Stored data ::
(** The full handshake of RFC 8446 section 2 with the packet type that carries each message
    (RFC 9001 section 4.1.3; 0 Initial, 1 Handshake, 2 1-RTT): ClientHello 1, ServerHello 2,
    EncryptedExtensions 8, Certificate 11, CertificateVerify 15, Finished 20, and the frame
    HANDSHAKE_DONE, to which hsdriver.h gives the number 30. *)
Definition hsd_flight : list (Z * Z) := [(1, 0); (2, 0); (8, 1); (11, 1); (15, 1); (20, 1); (30, 2)].

(** What the driver owes: [rest] is what is left of the flight.  A message is accepted when it
    is the next one, the Finished only once the certificate is verified; any other is refused
    and changes nothing. *)
Definition flight_next (rest : list (Z * Z)) (verified : bool) (m : Z * Z) : bool :=
  match rest with
  | [] => false
  | next :: _ => bool_decide (m = next) && (negb (fst m =? 20) || verified)
  end.

Fixpoint flight_spec (rest : list (Z * Z)) (verified : bool) (es : list hsd_event) : list bool * list (Z * Z) :=
  match es with
  | [] => ([], rest)
  | HsdVerified :: es => flight_spec rest true es
  | HsdRecv t l :: es =>
      let ok := flight_next rest verified (t, l) in
      let '(oks, rest') := flight_spec (if ok then drop 1 rest else rest) verified es in (ok :: oks, rest')
  end.

Definition hsd_inv (s : quic_hsdriver) : Prop :=
  0 <= hsd_recv_count s <= HSD_STEPS /\
  hsd_complete s = (6 <=? hsd_recv_count s) /\ hsd_confirmed s = (7 <=? hsd_recv_count s) /\
  (hsd_complete s = true -> hsd_cert_verified s = true) /\
  hsd_lvl s = (if hsd_recv_count s <=? 2 then 0 else if hsd_recv_count s <=? 6 then 1 else 2).

Ltac hsd_close := unfold hsd_inv, HSD_STEPS; cbn; split_and?; done || lia || auto.

(** The table entry against the message received. *)
Ltac hsd_case t l :=
  repeat match goal with |- context[load ?a ?k] => let v := eval vm_compute in (load a k) in change (load a k) with v end;
  rewrite ?bind_some; match goal with |- context[?o =? t] => destruct (Z.eqb_spec o t) as [<- | ?] end; cbn [negb];
  rewrite ?bind_some; [match goal with |- context[?o =? l] => destruct (Z.eqb_spec o l) as [<- | ?] end; cbn|];
  first [rewrite bool_decide_false by congruence; cbn; eexists; split_and!; [reflexivity|hsd_close..]
        |rewrite bool_decide_true by done; cbn; try match goal with cv : bool |- _ => destruct cv end; cbn;
         eexists; split_and!; [reflexivity|hsd_close..]].

(** The driver knows what is left of the flight. *)
Definition hsd_rest (s : quic_hsdriver) : list (Z * Z) := drop (Z.to_nat (hsd_recv_count s)) hsd_flight.

(** One message from a state of the invariant. *)
Lemma hsd_recv_step s t l : hsd_inv s ->
  let legal := flight_next (hsd_rest s) (hsd_cert_verified s) (t, l) in
  exists s', quic_hsdriver_recv s t l = Some (legal, s') /\ hsd_inv s' /\
    hsd_rest s' = (if legal then drop 1 (hsd_rest s) else hsd_rest s) /\ hsd_cert_verified s' = hsd_cert_verified s.
Proof.
  intros (Hr & Hc & Hf & Ha & Hl) legal. subst legal. destruct s as [srv n cv lv co cf]. cbn in Hr, Hc, Hf, Ha, Hl. subst lv co cf.
  assert (Hn : n = 0 \/ n = 1 \/ n = 2 \/ n = 3 \/ n = 4 \/ n = 5 \/ n = 6 \/ n = 7) by (unfold HSD_STEPS in Hr; lia).
  unfold quic_hsdriver_recv, hsd_step_legal, hsd_table_match, hsd_auth_gate_ok, QUIC_HSD_FINISHED, hsd_rest.
  destruct Hn as [-> | [-> | [-> | [-> | [-> | [-> | [-> | ->]]]]]]];
    cbn [hsd_recv_count Z.ltb Z.compare HSD_STEPS negb hsd_cert_verified] in *;
    repeat match goal with |- context[drop ?k hsd_flight] => let v := eval vm_compute in (drop k hsd_flight) in change (drop k hsd_flight) with v end;
    cbn [flight_next]; try (eexists; split_and!; [reflexivity|hsd_close..]).
  all: hsd_case t l.
Qed.

Lemma hsd_verified_inv s : hsd_inv s -> hsd_inv (quic_hsdriver_cert_verified s).
Proof. intros (H1 & H2 & H3 & H4 & H5). split; [done|]. by split_and!. Qed.

Lemma hsd_run_spec es : forall s, hsd_inv s ->
  exists s', hsd_run s es = Some (s', fst (flight_spec (hsd_rest s) (hsd_cert_verified s) es)) /\ hsd_inv s' /\
    hsd_rest s' = snd (flight_spec (hsd_rest s) (hsd_cert_verified s) es).
Proof.
  induction es as [|[t l|] es IH]; intros s Hi; cbn [hsd_run flight_spec]; [by exists s| |].
  - destruct (hsd_recv_step s t l Hi) as (s1 & -> & Hi1 & Hd & Hv). rewrite bind_some.
    destruct (IH s1 Hi1) as (s' & -> & Hi' & Hrest). rewrite bind_some, Hd, Hv in *. exists s'.
    destruct (flight_spec _ _ es) as [oks rest]. by split_and!.
  - destruct (IH _ (hsd_verified_inv s Hi)) as (s' & -> & Hi' & Hrest). by exists s'.
Qed.

(** The Finished passes only behind the certificate's verification. *)
Lemma flight_spec_finished es : forall rest verified, (20, 1) ∈ rest -> (20, 1) ∉ snd (flight_spec rest verified es) ->
  exists es1 es2, es = es1 ++ HsdRecv 20 1 :: es2 /\ (verified = true \/ HsdVerified ∈ es1).
Proof.
  induction es as [|[t l|] es IH]; intros rest verified Hin Hout; cbn [flight_spec] in Hout; [done| |].
  - destruct (flight_next rest verified (t, l)) eqn:E.
    + destruct rest as [|next rest]; [done|]. cbn [flight_next fst] in E. apply andb_true_iff in E as [Em Ev].
      apply bool_decide_eq_true in Em as <-. destruct (decide ((t, l) = (20, 1))) as [[= -> ->]|Hne].
      * exists [], es. split; [done|]. left. exact Ev.
      * destruct (IH rest verified) as (es1 & es2 & -> & Hor).
        { apply elem_of_cons in Hin as [Hin|Hin]; [congruence|done]. }
        { destruct (flight_spec (drop 1 ((t, l) :: rest)) verified es) eqn:Es. change (drop 1 ((t, l) :: rest)) with rest in Es. by rewrite Es. }
        exists (HsdRecv t l :: es1), es2. split; [done|]. destruct Hor; [by left|right; by apply list_elem_of_further].
    + destruct (IH rest verified Hin) as (es1 & es2 & -> & Hor); [by destruct (flight_spec rest verified es)|].
      exists (HsdRecv t l :: es1), es2. split; [done|]. destruct Hor; [by left|right; by apply list_elem_of_further].
  - destruct (IH rest true Hin Hout) as (es1 & es2 & -> & _). exists (HsdVerified :: es1), es2.
    split; [done|]. right. apply list_elem_of_here.
Qed.

(** C17: the handshake driver, over every sequence of messages (any type, any
    protection level) and certificate verifications.  A message is accepted if and only if it
    is the next one of the TLS 1.3 flight, at its protection level, and, for the Finished, the
    certificate has been verified; a refused message changes nothing.  The handshake is
    complete exactly from the Finished of the flight on (one Finished: hsdriver.h says "both
    Finished", but the driver sees the messages of one flight only) and confirmed exactly
    from HANDSHAKE_DONE on, the level is that of the last message accepted, and completion
    implies that the certificate was verified before the Finished arrived. *)
Theorem hsdriver_flight (is_server : bool) (es : list hsd_event) :
  exists s, hsd_run (quic_hsdriver_init is_server) es = Some (s, fst (flight_spec hsd_flight false es)) /\
    let rest := snd (flight_spec hsd_flight false es) in
    quic_hsdriver_complete s = bool_decide (length rest <= 1)%nat /\
    quic_hsdriver_confirmed s = bool_decide (rest = []) /\
    hsd_lvl s = (if bool_decide (5 <= length rest)%nat then 0 else if bool_decide (rest = []) then 2 else 1) /\
    (quic_hsdriver_complete s = true -> exists es1 es2, es = es1 ++ HsdRecv 20 1 :: es2 /\ HsdVerified ∈ es1).
Proof.
  destruct (hsd_run_spec es (quic_hsdriver_init is_server)) as (s & Hr & Hi & Hrest); [split; by split_and!|].
  cbn [hsd_rest hsd_recv_count quic_hsdriver_init hsd_cert_verified] in Hr, Hrest.
  change (hsd_rest (quic_hsdriver_init is_server)) with hsd_flight in *. cbv zeta.
  exists s. split; [exact Hr|]. pose proof (flight_spec_finished es hsd_flight false ltac:(apply list_elem_of_In; cbn; tauto)) as Hfin.
  destruct Hi as (Hb & Hc & Hf & _ & Hl). unfold quic_hsdriver_complete, quic_hsdriver_confirmed. rewrite Hc, Hf, Hl.
  rewrite <- Hrest in *. clear -Hb Hfin. unfold hsd_rest, HSD_STEPS in *. set (n := hsd_recv_count s) in *. clearbody n.
  assert (Hn : n = 0 \/ n = 1 \/ n = 2 \/ n = 3 \/ n = 4 \/ n = 5 \/ n = 6 \/ n = 7) by lia.
  destruct Hn as [-> | [-> | [-> | [-> | [-> | [-> | [-> | ->]]]]]]]; (split_and!; [done..|]); intros H; try discriminate H;
    (destruct Hfin as (es1 & es2 & -> & [Hv|Hv]); [intros Hin; apply list_elem_of_In in Hin; vm_compute in Hin; intuition discriminate|done|by exists es1, es2]).
Qed.

(** The whole flight is accepted once the certificate is verified in time. *)
Example hsdriver_full_flight :
  exists s, hsd_run (quic_hsdriver_init false)
    [HsdRecv 1 0; HsdRecv 2 0; HsdRecv 8 1; HsdRecv 11 1; HsdRecv 15 1; HsdRecv 20 1; HsdVerified; HsdRecv 20 1; HsdRecv 30 2] =
      Some (s, [true; true; true; true; true; false; true; true]) /\
    quic_hsdriver_confirmed s = true.
Proof. exists (mk_hsd false 7 true 2 true true). split; vm_compute; reflexivity. Qed.

(** * Cipher suite selection *)

(** AES-128-GCM when offered, else ChaCha20-Poly1305 when offered, else none. *)
Definition cipher_choice (suites : list Z) : option Z :=
  if bool_decide (QUIC_TLS_AES_128_GCM_SHA256 ∈ suites) then Some QUIC_TLS_AES_128_GCM_SHA256
  else if bool_decide (QUIC_TLS_CHACHA20_POLY1305_SHA256 ∈ suites) then Some QUIC_TLS_CHACHA20_POLY1305_SHA256
  else None.

Definition cipher_result (st : Z * bool) : option Z := if snd st then Some (fst st) else None.

Lemma cipher_fold_spec s st done :
  cipher_result st = cipher_choice done -> cipher_result (cipher_fold s st) = cipher_choice (done ++ [s]).
Proof.
  destruct st as [c f]. unfold cipher_result, cipher_choice, cipher_fold, quic_cipher_supported, prefer. cbn [fst snd]. intros H.
  assert (E : forall x, bool_decide (x ∈ done ++ [s]) = bool_decide (x ∈ done) || (s =? x)).
  { intros x. destruct (Z.eqb_spec s x) as [-> | Hn].
    - rewrite orb_true_r. apply bool_decide_eq_true. apply elem_of_app. right. apply list_elem_of_here.
    - rewrite orb_false_r. apply bool_decide_ext. rewrite elem_of_app, list_elem_of_singleton. naive_solver. }
  rewrite !E. unfold QUIC_TLS_AES_128_GCM_SHA256, QUIC_TLS_CHACHA20_POLY1305_SHA256 in *.
  destruct (bool_decide (0x1301 ∈ done)), (bool_decide (0x1303 ∈ done)), f;
    destruct (Z.eqb_spec s 0x1301), (Z.eqb_spec s 0x1303); subst; cbn [orb negb fst snd] in *; try done; congruence.
Qed.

Work to be completed ::
Write out exactly the lines above between the line with "- destruct (hsd_recv_step" and the line with "apply elem_of_cons in", inclusive, and nothing beyond them.

Solution ::
  - destruct (hsd_recv_step s t l Hi) as (s1 & -> & Hi1 & Hd & Hv). rewrite bind_some.
    destruct (IH s1 Hi1) as (s' & -> & Hi' & Hrest). rewrite bind_some, Hd, Hv in *. exists s'.
    destruct (flight_spec _ _ es) as [oks rest]. by split_and!.
  - destruct (IH _ (hsd_verified_inv s Hi)) as (s' & -> & Hi' & Hrest). by exists s'.
Qed.

(** The Finished passes only behind the certificate's verification. *)
Lemma flight_spec_finished es : forall rest verified, (20, 1) ∈ rest -> (20, 1) ∉ snd (flight_spec rest verified es) ->
  exists es1 es2, es = es1 ++ HsdRecv 20 1 :: es2 /\ (verified = true \/ HsdVerified ∈ es1).
Proof.
  induction es as [|[t l|] es IH]; intros rest verified Hin Hout; cbn [flight_spec] in Hout; [done| |].
  - destruct (flight_next rest verified (t, l)) eqn:E.
    + destruct rest as [|next rest]; [done|]. cbn [flight_next fst] in E. apply andb_true_iff in E as [Em Ev].
      apply bool_decide_eq_true in Em as <-. destruct (decide ((t, l) = (20, 1))) as [[= -> ->]|Hne].
      * exists [], es. split; [done|]. left. exact Ev.
      * destruct (IH rest verified) as (es1 & es2 & -> & Hor).
        { apply elem_of_cons in Hin as [Hin|Hin]; [congruence|done]. }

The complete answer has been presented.